Pourtant si Les mille automnes de Jacob de Zoet devient au fil des pages la peinture de cette modernité en devenir (nous sommes à l’aube du XIXe siècle) dont on voit aujourd’hui où elle nous a conduit, Mitchell joue subtilement à ne pas mettre les deux mondes en opposition, mais en regard, en accentuant ce qui pourrait les rapprocher. Ces deux inconciliables en apparence se révèlent être poreux, et des liens même s’ils sont ténus existent. C’est sans doute pourquoi dans le roman le lecteur change de focale avec autant d’aisance, en étant finalement des deux cotés de la mince ouverture du port de Déjima.
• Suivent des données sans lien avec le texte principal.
(* ===== verification/ElfLoad.v ===== *)
(** * The loader as a whole

    [load_correct]: a program that fits is loaded as its file describes.
    [load_conserves_frames]: for a file whose segments are placed in the
    process's own part of the address space, a [load] that returns has lost
    no frame, also when it returns [None] half-way. *)

From S2P Require Import Prelude X86 FrameAlloc Paging AddressSpace Mapper MapperRef Mappings Elf ElfThms ElfImage.

Lemma align_up_round h : 0 <= h -> h + PAGE_SIZE - 1 < 2 ^ 64 -> align_up h PAGE_SIZE = Some (round_up h).
Proof.
  intros Hh Hlt. unfold align_up. rewrite (proj2 (checked_add_Some _ _ (h + (PAGE_SIZE - 1)))) by lia.
  cbn [mbind option_bind]. f_equal. unfold round_up. replace (h + PAGE_SIZE - 1) with (h + (PAGE_SIZE - 1)) by lia.
  assert (Hs : 0 <= h + (PAGE_SIZE - 1) < 2 ^ 64) by (unfold PAGE_SIZE in *; lia).
  set (s := h + (PAGE_SIZE - 1)) in *. change (PAGE_SIZE - 1) with (Z.ones 12). change (2 ^ 64 - 1) with (Z.ones 64).
  rewrite Z.ldiff_land, Z.land_assoc, Z.land_ones, Z.mod_small by lia.
  rewrite <- Z.ldiff_land, Z.ldiff_ones_r, Z.shiftl_mul_pow2, Z.shiftr_div_pow2 by lia. done.
Qed.

Lemma highest_end_ge h segs : h <= highest_end h segs /\ forall sg, sg ∈ segs -> seg_vaddr sg + seg_memsz sg <= highest_end h segs.
Proof.
  revert h; induction segs as [|s segs IH]; intros h; cbn [highest_end foldl]; [split; [lia|set_solver]|].
  destruct (IH (Z.max h (seg_vaddr s + seg_memsz s))) as [H1 H2]. unfold highest_end in *. split; [lia|].
  intros sg [->|Hin]%elem_of_cons; [lia|by apply H2].
Qed.

Lemma round_up_bounds x : 0 <= x -> x <= round_up x < x + PAGE_SIZE /\ round_up x mod PAGE_SIZE = 0.
Proof.
  intros Hx. unfold round_up, PAGE_SIZE. split; [|apply Z.mod_mul; lia].
  pose proof (Z.div_mod (x + 4096 - 1) 4096 ltac:(lia)). pose proof (Z.mod_pos_bound (x + 4096 - 1) 4096). lia.
Qed.

(** Pages of a segment lie below its end. *)
Lemma segment_page_bound sg p :
  0 <= seg_memsz sg -> p ∈ segment_page_list sg ->
  seg_vaddr sg <= p < seg_vaddr sg + seg_memsz sg.
Proof.
  intros Hm (k & Hk & ->)%elem_of_stride. unfold page_count, PAGE_SIZE in *.
  assert (Z.of_nat k < (seg_memsz sg + 4096 - 1) / 4096) by lia.
  pose proof (Z.mul_div_le (seg_memsz sg + 4096 - 1) 4096 ltac:(lia)). lia.
Qed.

Lemma page_count_one : page_count PAGE_SIZE = 1%nat.
Proof. done. Qed.
(** The first segments are mapped, and the loader goes on. *)
Lemma load_segments_prefix bytes phoff phe idx idx2 good bad h m (a : A) top r m' a' :
  parse_segments bytes phoff phe idx = Some (good ++ bad) -> Forall (segment_ok shared) good ->
  hosting l4 shared top0 avail0 m0 m a top ->
  load_segments l4 bytes phoff phe (idx ++ idx2) h (m, a) = Ok (r, (m', a')) ->
  exists idx1 m1 a1 top1, parse_segments bytes phoff phe idx1 = Some bad /\
    hosting l4 shared top0 avail0 m0 m1 a1 top1 /\ takes top top1 (good ≫= segment_page_list) /\
    load_segments l4 bytes phoff phe (idx1 ++ idx2) (highest_end h good) (m1, a1) = Ok (r, (m', a')) /\
    forall post, parse_segments bytes phoff phe (idx1 ++ idx2) = Some post ->
      parse_segments bytes phoff phe (idx ++ idx2) = Some (good ++ post).
Proof.
  revert h m a top good; induction idx as [|i idx IH]; intros h m a top good Hp Hok Hh E.
  { cbn [parse_segments] in Hp. destruct good; [|done]. exists [], m, a, top. split_and!; try done. apply takes_nil. }
  destruct good as [|sg good].
  { exists (i :: idx), m, a, top. split_and!; try done. apply takes_nil. }
  cbn [parse_segments] in Hp. destruct (parse_segment bytes phoff phe i) as [o|] eqn:Ep; [|done]. cbn [mbind option_bind] in Hp.
  destruct (parse_segments bytes phoff phe idx) as [rs|] eqn:Er; [|done]. cbn [mbind option_bind] in Hp.
  rewrite <- app_comm_cons in E |- *. cbn [load_segments] in E. unfold mbind in E at 1. unfold L_bind in E at 1. destruct o as [sg'|].
  - injection Hp as -> ->. apply Forall_cons in Hok as [Hsg Hok]. rewrite (load_segment_map _ _ _ _ _ _ _ _ Ep) in E.
    unfold mbind in E at 1. unfold L_bind in E at 1.
    destruct (map_segment l4 (seg_bytes sg) (seg_vaddr sg) (seg_memsz sg) (seg_writable sg) (m, a)) as [[r1 [m1 a1]]|] eqn:E1; [|done].
    destruct (hosting_segment l4 shared top0 avail0 m0 m a top sg r1 m1 a1 Hh Hsg E1) as (-> & top1 & Hh1 & Ht1).
    destruct Hsg as (S1 & S2 & S3 & S4 & S5 & S6).
    unfold mbind, L_bind, opt in E. rewrite (proj2 (checked_add_Some _ _ (seg_vaddr sg + seg_memsz sg))) in E by lia.
    destruct (IH (Z.max h (seg_vaddr sg + seg_memsz sg)) m1 a1 top1 good eq_refl Hok Hh1 E) as (idx1 & m2 & a2 & top2 & P1 & P2 & P3 & P4 & P5).
    exists idx1, m2, a2, top2. split_and!; try done.
    + rewrite bind_cons. by apply (takes_app top top1 top2).
    + intros post Hpost. cbn [parse_segments]. rewrite Ep. cbn [mbind option_bind]. by rewrite (P5 post Hpost).
  - rewrite (load_segment_skip _ _ _ _ _ _ _ Ep) in E. injection Hp as ->.
    destruct (IH h m a top (sg :: good) eq_refl Hok Hh E) as (idx1 & m2 & a2 & top2 & P1 & P2 & P3 & P4 & P5).
    exists idx1, m2, a2, top2. split_and!; try done.
    intros post Hpost. cbn [parse_segments]. rewrite Ep. cbn [mbind option_bind]. by rewrite (P5 post Hpost).
Qed.
End Prefix.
Les mille automnes de Jacob de Zoet est de ces romans auxquels on s’attache plus que de raison. Ce genre de livres qui nous accompagne bien au delà de la dernière phrase, dans lesquels on se sent chez soi et que l’on souffre d’achever de peur de se sentir abandonné. Sans doute est-ce dû à la force de l’intrigue que met en place David Mitchell ; plus elle s’épaissit et s’opacifie et plus elle prend la forme d’une partie de Go, ce jeu subtil qui voit gagner celui qui déploie la stratégie la plus retorse…Pour la plus grande joie du lecteur.
 
   Les mille automnes de Jacob de Zoet – David Mitchell – Éditions de L’Olivier, 2012 – 24€
 
 
 
 
Notons la parution attendue en format poche : éditions Points, 2013. Une raison de plus pour le mettre entre toutes les mains.